# How to love?



## newlab (Mar 9, 2017)

I have separated from my ex since January, paperwork finalized in September. I have a 4-year-old toddler girl who lives with me 50% of the time. 

I have talked to a few girls already, and since June, I feel like I have met the one. I met her online (she's from the same Asian country as me but living in France). She's in her early 30, never married but had a few relationships. We have talked and Whatsapp a lot every day. I mean a lot. Imagine like hundreds to thousands of messages a day, not counting phone calls. We find every possible available time to talk to each other. There's concern that we might get bored of that quickly, but it has been like that for 5 months. 

I met her twice, the first time it was a 4 days trip to Paris, and recently a 2 week trip. Sex was excellent, much better than with my ex tbh. I can feel how much she loves me and how much she cares about me. The last trip I was with my daughter and I also feel she treated my daughter with great kindness and thoughtfulness, nothing fake. 
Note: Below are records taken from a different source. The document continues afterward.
(** The simulation: a step of the system is a step of the map, or none. *)
Lemma ystep_simulates own y o y' db : atomic_inv own y → represents own (y_cluster y) db → ystep y o y' →
  atomic_inv own y' ∧ ∃ db', represents own (y_cluster y') db' ∧
    match o with Some o => astep db o db' | None => db' = db end.
Proof.
  intros Hy Hdb Hstep. pose proof Hy as [Ha Hb Hc Hd]. destruct Hstep as [s id nd key value Hn Hs Hm Hle
    |s id nd keys Hn Hs Hm Hle|s id nd key Hn Hs Hm|id nd uuid so key entry w before after Ht Hn Hf|cl' Hbs].
  - pose proof (set_step own y s id nd key value db Hy Hdb Hn Hs Hm Hle) as Hset.
    destruct (SetFrom (store s) key value (nodeID s)) as [entry st]. destruct Hset as [Hinv Hrep].
    split; [exact Hinv|]. eexists. split; [exact Hrep|constructor].
  - pose proof (del_step own y s id nd keys db Hy Hdb Hn Hs Hm Hle) as Hdel.
    destruct (Del (store s) (nodeID s) keys) as [[n tombs] st]. destruct Hdel as (Hinv & -> & Hrep).
    split; [exact Hinv|]. eexists. split; [exact Hrep|constructor].
  - split; [done|]. exists db. split; [done|]. rewrite (get_step own y s id nd key db) by done. constructor.
  - assert (Hin : (id, (key, entry)) ∈ y_todo y) by (rewrite Ht; apply elem_of_app; right; apply elem_of_cons; by left).
    destruct (Hd _ _ _ Hin) as [Hv Hh].
    pose proof (begin_write_spreads (y_cluster y) id nd uuid so key entry w Ha Hn Hf Hv) as Hs.
    assert (Hkn : ∀ k e, copy (y_cluster y) k e ∨ k = key ∧ e = entry → holds (y_cluster y) (own k) k e).
    { intros k e [Hk|[-> ->]]; [by apply Hc|done]. }
    split; [|exists db; split; [|done]].
    + eapply spreads_inv; [done|by apply write_inv|exact Hs|exact Hkn|]. rewrite Ht. intros x. rewrite !elem_of_app, elem_of_cons. tauto.
    + intros k. rewrite (Hdb k). symmetry. eapply spreads_value; [exact Hs|]. intros e. apply Hkn.
  - pose proof (bstep_spreads _ _ Ha Hbs) as Hs. split; [|exists db; split; [|done]].
    + eapply spreads_inv; [done|by eapply bstep_inv|exact Hs|exact Hc|done].
    + intros k. rewrite (Hdb k). symmetry. eapply spreads_value; [exact Hs|]. intros e. apply Hc.
Qed.

(** C2: With a stable membership the cluster is one atomic map.  Take any
    interleaving of SET, DEL and GET on any nodes with calls of
    [ReplicateWithQuorum], acknowledgements, time-outs, lost, late and
    repeated messages, anti-entropy rounds and push-pull exchanges.  What the
    clients that were not redirected saw is a run of a single map from keys to
    values, with each command taking effect at once: a GET returns the value
    of the latest SET that took effect, null after a DEL, and a DEL counts the
    keys that were there. *)
Theorem cluster_is_atomic_map own cl0 db0 os y : initial cl0 →
  (∀ id nd, c_nodes cl0 !! id = Some nd → handler_inv (n_handler nd)) → owned own cl0 →
  (∀ k e, in_stores cl0 k e → holds cl0 (own k) k e) → represents own cl0 db0 →
  yrun (mkSystem cl0 []) os y →
  ∃ db, arun db0 os db ∧ represents own (y_cluster y) db.
Proof.
  intros Hinit Hh Ho Hcov Hdb Hrun.
  assert (Hy : atomic_inv own (mkSystem cl0 [])).
  { split; cbn [y_cluster y_todo]; [by apply initial_inv|done| |by intros id k e ?%elem_of_nil].
    intros k e [Hs|(d & buf & Hin & _)]; [by apply Hcov|]. destruct Hinit as (E & _). rewrite E in Hin. by apply elem_of_nil in Hin. }
  assert (Hgen : ∀ y0 db, atomic_inv own y0 → represents own (y_cluster y0) db → yrun y0 os y →
    ∃ db', arun db os db' ∧ represents own (y_cluster y) db'); [|by apply (Hgen (mkSystem cl0 []))].
  clear Hy Hinit Hh Ho Hcov Hdb Hrun. intros y0 db Hy Hdb Hrun. revert db Hy Hdb. induction Hrun as [y|y y1 os y2 Hs _ IH|y o y1 os y2 Hs _ IH]; intros db Hy Hdb.
  - exists db. split; [constructor|done].
  - destruct (ystep_simulates own y _ _ db Hy Hdb Hs) as (Hy1 & db1 & Hdb1 & ->). by apply IH.
  - destruct (ystep_simulates own y _ _ db Hy Hdb Hs) as (Hy1 & db1 & Hdb1 & Ha).
    destruct (IH db1 Hy1 Hdb1) as (db' & Hr & Hdb'). exists db'. split; [by econstructor|done].
Qed.
End facts.

(** ** A concrete run *)

Module AtomicExamples.
#[local] Existing Instances SortedList.ops SortedList_laws MergeSort MergeSort_laws.
#[local] Existing Instances demo_proto demo_proto_laws demo_range demo_range_laws demo_ring demo_ring_laws demo_xxhash.
Import GossipExamples ClusterExamples.

(** Three empty nodes with the same ring. *)
Definition nodes : list string := ["a"; "b"; "c"].
Definition cl_empty : cluster :=
  mkCluster (list_to_map ((λ id, (id, mkNode (mk id []) ∅)) <$> nodes)) [] ∅ [].
Definition owner (k : string) : string := (ring_GetNode (ring3 "a" : Ring) k).1.

Lemma ring3_entries local : entries (ring3 local) = entries (ring3 "a").
Proof. vm_compute. reflexivity. Qed.

Lemma ring3_owner local k : (ring_GetNode (ring3 local : Ring) k).1 = owner k.
Proof. unfold owner. cbn [ring_GetNode demo_ring consistent]. unfold GetNode. by rewrite ring3_entries. Qed.

Lemma owner_node k : owner k ∈ nodes.
Proof.
  unfold owner. cbn [ring_GetNode demo_ring consistent]. rewrite GetNode_successor.
  2: { exact (repr_sorted _ _ (run_ring_repr (H := demo_xxhash) "a" _)). }
  destruct (successor (entries (ring3 "a")) (hashKey k)) as [e|] eqn:E.
  - apply successor_elem in E. cbn [fst].
    assert (Hall : forallb (λ e, bool_decide (HashRing.nodeID e ∈ nodes)) (entries (ring3 "a")) = true) by (vm_compute; reflexivity).
    revert E Hall. generalize (entries (ring3 "a")). intros es E Hall.
    rewrite forallb_forall in Hall. apply (bool_decide_eq_true_1 _), Hall. by apply list_elem_of_In.
  - exfalso. unfold successor in E. destruct (List.find _ _); [done|].
    assert (Hh : (if head (entries (ring3 "a")) then true else false) = true) by (vm_compute; reflexivity).
    by rewrite E in Hh.
Qed.

Lemma empty_nodes id nd : c_nodes cl_empty !! id = Some nd → id ∈ nodes ∧ nd = mkNode (mk id []) ∅.
Proof.
  cbn [c_nodes cl_empty]. intros Hin%elem_of_list_to_map_2. apply list_elem_of_fmap in Hin as (i & [= -> ->] & Hi). done.
Qed.

Lemma empty_stores id : Snapshot (h_store (mk id [])) = ∅.
Proof. apply Snapshot_New. Qed.

Lemma empty_owned : owned owner cl_empty.
Proof.
  split.
  - intros k E. pose proof (owner_node k) as Hin. rewrite E in Hin. unfold nodes in Hin.
    rewrite !elem_of_cons, elem_of_nil in Hin. by destruct Hin as [?|[?|[?|[]]]].
  - intros k. pose proof (owner_node k) as Hin. unfold nodes in Hin. rewrite !elem_of_cons, elem_of_nil in Hin.
    destruct Hin as [->|[->|[->|[]]]]; by eexists.
  - intros id nd k [_ ->]%empty_nodes. apply ring3_owner.
Qed.

(** The server of node a, and its commands on key "k". *)
Definition serving (cl : cluster) : Server := mkServer ":6379" "a" (Clustered (n_handler (node_of cl "a"))) 2 "" None.
Definition set_k (cl : cluster) : Entry * Store := SetFrom (store (serving cl)) "k" "v" "a".

Definition after_set (cl : cluster) : system :=
  mkSystem (update cl "a" (mkNode (with_store (n_handler (node_of cl "a")) (set_k cl).2) (n_calls (node_of cl "a"))) [])
    [("a", ("k", (set_k cl).1))].
Definition y1 : system := after_set cl_empty.
Definition y2 : system :=
  mkSystem (begin_write (y_cluster y1) "a" (node_of (y_cluster y1) "a") "id" all "k" (set_k cl_empty).1 2) [].
Definition y3 : system := mkSystem (deliver (y_cluster y2) "b") [].
Definition seen : Value := (handleGet (serving (y_cluster y3)) [NewBulkString "k"]).2.

Lemma node_of_some (cl : cluster) id : (if c_nodes cl !! id then true else false) = true →
  c_nodes cl !! id = Some (node_of cl id).
Proof. intros Hn. unfold node_of. by destruct (c_nodes cl !! id). Qed.

Definition none {A} (o : option A) : bool := if o then false else true.
Lemma none_eq {A} (o : option A) : none o = true → o = None.
Proof. by destruct o. Qed.

Lemma set_k_step cl todo : todo = [] → (if c_nodes cl !! "a" then true else false) = true →
  none (moved (serving cl) "k") = true → clock (store (serving cl)) + 1 ≤ maxInt64 →
  String.eqb (nodeID (serving cl)) "a" = true →
  ystep (mkSystem cl todo) (Some (OSet "k" "v")) (after_set cl).
Proof.
  intros -> Hn Hm%none_eq Hc Hid%String.eqb_eq.
  pose proof (y_set (mkSystem cl []) (serving cl) "a" (node_of cl "a") "k" "v" (node_of_some cl "a" Hn) eq_refl Hm Hc) as Hs.
  unfold after_set, set_k. rewrite Hid in Hs. by destruct (SetFrom _ "k" "v" "a").
Qed.

(** The write is on its way to the other replicas when a client reads. *)
Lemma seen_run : yrun (mkSystem cl_empty []) [OSet "k" "v"; OGet "k" seen] y3.
Proof.
  apply (yrun_cons _ _ y1).
  { apply set_k_step; [reflexivity|vm_compute; reflexivity..|apply Z.leb_le; vm_compute; reflexivity|vm_compute; reflexivity]. }
  apply (yrun_silent _ y2).
  { apply (y_replicate y1 "a" (node_of (y_cluster y1) "a") "id" all "k" (set_k cl_empty).1 2 [] []); [reflexivity| |].
    - apply node_of_some. vm_compute. reflexivity.
    - apply none_eq. vm_compute. reflexivity. }
  apply (yrun_silent _ y3).
  { apply (y_background y2). apply step_deliver; [apply node_of_some; vm_compute; reflexivity|].
    apply (bool_decide_eq_true_1 _). vm_compute. reflexivity. }
  apply (yrun_cons _ _ y3); [|apply yrun_nil].
  apply (y_get y3 (serving (y_cluster y3)) "a" (node_of (y_cluster y3) "a")); [|reflexivity|].
  - apply node_of_some. vm_compute. reflexivity.
  - apply none_eq. vm_compute. reflexivity.
Qed.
The issue is that when we are distant, I feel like I love her like crazy. But when we met, I am not so sure. And when I got back to the US, I miss her a lot again. It's like that for both of my trips. To be exact, when we met, there were days that I felt like I want to marry her immediately, but then there were days I was not sure about my feeling toward her. There's always something off. I tried to analyze my feeling but could not make it clear. For example, I thought it's about her appearance, but then I quickly discarded that thought. She's not as beautiful as the pics she sent me but I do find she's lovely. Some other small things that I felt bad about for one day but then the next day I felt normal. I don't know, is it the divorce that makes me too demanding?

Recently we discussed a plan that she comes to the US for studying, and of course, she's gonna live with me. Everything is set and the study starts this January. She's willing to move to the US with that plan; the only condition is that she knows for sure that I love her. But like I said above, I'm not so sure. It's a big move for both of us and I feel a lot of pressure. We talked about my feeling and now she's very disappointed. It's not about the plan starts in January, we can delay that. But she said she can accept that feeling the first time we met, but if after the 2nd time (the 2 week trip) I still feel like that, then what's gonna happen when she lives with me in the US? And she has suggested ending the relationship!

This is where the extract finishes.